A single line of text, glowing in the darkness of the internet. Written by Ashley Lutin, who has often thought that, and worse, in the years since his wife died and his young son disappeared. But the peace of the grave is not for Ashley—it’s for those he can help. Ashley Lutin has constructed a peculiar ritual for those whose desire to die is at war with their yearning to live a better life.
Struggling to overcome his never-ending grief, one night Ashley connects with Jinx, who spins a tale both revolting and fascinating. This begins a relationship that traps the men in a tightening spiral of painful revelations, where long-hidden secrets are dragged, kicking and screaming, into the light.
Only through pain can we find healing. Only through death can we find life.
Praise for At Dark I Become Loathsome:
At Dark, I Become Loathsome is a genuinely disturbing matryoshka doll of a novel that honors the tie bounding grief and our darkest impulses. This is LaRocca’s best book yet.

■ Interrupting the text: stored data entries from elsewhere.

Lemma print_nat_digits n : 0 <= n -> Forall (fun b => is_digit (b2z b) = true) (print_nat n).
Proof. intros. unfold print_nat. apply Forall_reverse. by apply digits_rev_digits. Qed.

Lemma print_nat_nonempty n : print_nat n <> [].
Proof.
  unfold print_nat. cbn [digits_rev]. rewrite reverse_cons. by intros [_ ?]%app_nil.
Qed.

(** Parsing a printed 64-bit integer gives it back. *)
Lemma Atoi_Itoa z : in_int64 z -> Atoi (Itoa z) = Some z.
Proof.
  intros Hz. unfold in_int64 in Hz.
  assert (forall n, 0 <= n -> exists b l, print_nat n = b :: l /\ b <> Byte.x2d /\ b <> Byte.x2b
    /\ parse_nonempty 10 (b :: l) = Some n) as Hp.
  { intros n Hn. pose proof (print_nat_parse n Hn) as P. pose proof (print_nat_digits n Hn) as D.
    pose proof (print_nat_nonempty n). destruct (print_nat n) as [|b l]; [done|].
    exists b, l. inv D. split_and!; try done; by intros ->. }
  unfold Itoa, Atoi, ParseInt. case_if.
  - destruct (Hp (- z)) as (b & l & -> & _ & _ & ->); [lia|]. cbn [fmap option_fmap option_map].
    rewrite Z.opp_involutive. by rewrite (proj2 (Z.leb_le (- 2 ^ 63) z)), (proj2 (Z.ltb_lt z (2 ^ 63))) by lia.
  - destruct (Hp z) as (b & l & -> & Hb1 & Hb2 & E); [lia|].
    destruct b; try done; rewrite E;
      by rewrite (proj2 (Z.leb_le (- 2 ^ 63) z)), (proj2 (Z.ltb_lt z (2 ^ 63))) by lia.
Qed.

–Paul Tremblay, author of A Head Full of Ghosts and The Cabin at the End of the World
Brutal, breathtaking, and beautifully written, At Dark, I Become Loathsome is Eric LaRocca at his best. It broke my heart and put it back together again, leaving jagged little scars. LaRocca is a master at peeling back the layers and showing us true darkness and depravity, the loathsome monster hiding inside us all. I applaud him for his bravery, and you, dear reader, for yours.

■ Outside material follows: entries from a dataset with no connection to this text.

(* ===== verification/Paths.v ===== *)
(** * Paths: Go's [path] and [path/filepath] for slash-separated names

    What [database/postgres/postgres.go], [database/engine.go] and
    [storage/storage.go] use of them: [Join], [Clean], [Dir] and the
    directories above a path. *)

From S2P Require Import Prelude Bytes GoStrings.

Local Open Scope Z_scope.

(** ** [path] *)

(** One element of a path, given the elements before, last first. *)
Definition clean_step (rooted : bool) (acc : list bytes) (part : bytes) : list bytes :=
  if bool_decide (part = [] \/ part = str ".") then acc
  else if bool_decide (part = str "..") then
    match acc with
    | p :: acc' => if bool_decide (p = str "..") then part :: acc else acc'
    | [] => if rooted then [] else [part]
    end
  else part :: acc.

Definition path_Clean (p : bytes) : bytes :=
  let rooted := HasPrefix p (str "/") in
  let parts := reverse (foldl (clean_step rooted) [] (Split p (str "/"))) in
  let body := Join parts (str "/") in
  if rooted then str "/" ++ body else if bool_decide (body = []) then str "." else body.

(** [path.Join] of two elements. *)
Definition path_Join (a b : bytes) : bytes :=
  match filter (fun e => e <> []) [a; b] with
  | [] => []
  | es => path_Clean (Join es (str "/"))
  end.

Example path_Join_examples :
  path_Join (str "migrations") (str "1_a.sql") = str "migrations/1_a.sql" /\
  path_Join (str "a/../b//.") (str "x") = str "b/x" /\ path_Join (str "") (str "x") = str "x" /\
  path_Join (str "/..") (str "x") = str "/x" /\ path_Join (str "../a") (str "..") = str "..".
Proof. vm_compute. done. Qed.

(** ** [path/filepath] *)

(** [filepath.Dir]: what is before the last slash, cleaned. *)
Definition filepath_Dir (p : bytes) : bytes :=
  path_Clean (reverse (drop_while (fun b => negb (bool_decide (b = Byte.x2f))) (reverse p))).

Example filepath_Dir_examples :
  filepath_Dir (str "data/app.db") = str "data" /\ filepath_Dir (str "app.db") = str "." /\
  filepath_Dir (str "/app.db") = str "/" /\ filepath_Dir (str "a/b/") = str "a/b".
Proof. vm_compute. done. Qed.

(** The directories on the way to [dir], the shortest first, and [dir]. *)
Definition ancestors (dir : bytes) : list bytes :=
  let parts := Split dir (str "/") in
  filter (fun a => a <> []) ((fun i => Join (take i parts) (str "/")) <$> seq 1 (length parts - 1)) ++ [dir].

Example ancestors_examples :
  ancestors (str "a/b/c") = [str "a"; str "a/b"; str "a/b/c"] /\
  ancestors (str "/var/lib") = [str "/var"; str "/var/lib"] /\ ancestors (str "data") = [str "data"].
Proof. vm_compute. done. Qed.

(** [filepath.Dir] depends only on what is before the last slash. *)
Lemma drop_until_skip (a r : bytes) : Byte.x2f ∉ a ->
  drop_while (fun b => negb (bool_decide (b = Byte.x2f))) (a ++ r) =
  drop_while (fun b => negb (bool_decide (b = Byte.x2f))) r.
Proof.
  induction a as [|x a IH]; intros Hx; [done|]. cbn. rewrite bool_decide_eq_false_2 by set_solver. cbn.
  apply IH. set_solver.
Qed.

Lemma filepath_Dir_app p q : Byte.x2f ∉ q -> filepath_Dir (p ++ q) = filepath_Dir p.
Proof.
  intros Hq. unfold filepath_Dir. rewrite reverse_app, drop_until_skip; [done|]. by rewrite elem_of_reverse.
Qed.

–Jennifer McMahon, New York Times Bestselling author of The Winter People and My Darling Girl
At Dark, I Become Loathsome continues to prove that LaRocca is a master navigator of the beautiful and the grotesque, plumbing the darkest, maddest depths of the human heart and retrieving from within all the grief and all the guilt the heart can hold. If there is a greatest strength here-in a book full of them-it is that LaRocca writes with an unswerving attention to the empathy of his characters, caring about them, even when they are, as the title suggests, loathsome.
–Chuck Wendig, author of The Book of Accidents and Black River Orchard
Terror, humor, humanity, lust, loss: at dark, everything, everything comes out. And Eric LaRocca is afraid of nothing.

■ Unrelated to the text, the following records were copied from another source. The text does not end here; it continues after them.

(* ===== verification/Tcp.v ===== *)
(** * Tcp: the TCP client

    Models [network/tcp_client.go]: the client's state is its connection, its
    time-out and the closed flag.  A nil connection is [None].  [Listen] runs
    concurrently with the cancellation of its context, which closes the client:
    it is a step relation in which the cancellation can strike between any two
    steps of the loop. *)

From S2P Require Import Prelude Bytes GoStrings Conn Bufio.

Local Open Scope Z_scope.

Definition ErrTCPClientClosed : error := Sentinel "tcp client closed".

Record TCPClient := mkTCP {
  t_conn : option conn;
  t_timeout : Z;
  t_isClosed : bool;
}.

Definition tcp_closed (b : bool) (c : TCPClient) : TCPClient := mkTCP (t_conn c) (t_timeout c) b.
Definition tcp_conn (k : conn) (c : TCPClient) : TCPClient :=
  mkTCP (Some k) (t_timeout c) (t_isClosed c).

(** Run [m] on the connection of a client that has one. *)
Definition with_conn {A} (k : conn) (m : GoM conn A) : GoM TCPClient A := fun c =>
  let '(r, k') := m k in (r, tcp_conn k' c).

Definition IsClosed (c : TCPClient) : bool := t_isClosed c.

(** The getters, for a receiver that may be nil; the addresses of a connection
    are the network's. *)
Section getters.
Context {Addr : Type} (local_addr remote_addr : conn -> Addr).
Definition LocalAddr (c : option TCPClient) : option Addr :=
  match c with None => None | Some c => local_addr <$> t_conn c end.
Definition RemoteAddr (c : option TCPClient) : option Addr :=
  match c with None => None | Some c => remote_addr <$> t_conn c end.
Definition Conn_ (c : option TCPClient) : option conn :=
  match c with None => None | Some c => t_conn c end.
End getters.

–Kathe Koja, author of The Cipher and Skin
A visceral, unflinching, and yet startlingly humane plunge into desire, depravity, and the essential loneliness of existence-this is a book that you won’t, and indeed, can’t soon forget.
–Kay Chronister, author of Desert Creatures and The Bog Wife
About Eric LaRocca
Eric LaRocca (he/they) is a 2x Bram Stoker Award® finalist and Splatterpunk Award winner. Esquire named him one of the “Writers Shaping Horror’s Next Golden Age,” and Locus praised him as “one of the strongest and most unique voices in contemporary horror fiction.” LaRocca’s notable works include Things Have Gotten Worse Since We Last Spoke, Everything the Darkness Eats, The Trees Grew Because I Bled There: Collected Stories, and You’ve Lost a Lot of Blood. He will publish his upcoming novel, At Dark, I Become Loathsome, in January 2025. The Walking Dead star Norman Reedus already optioned the book for film.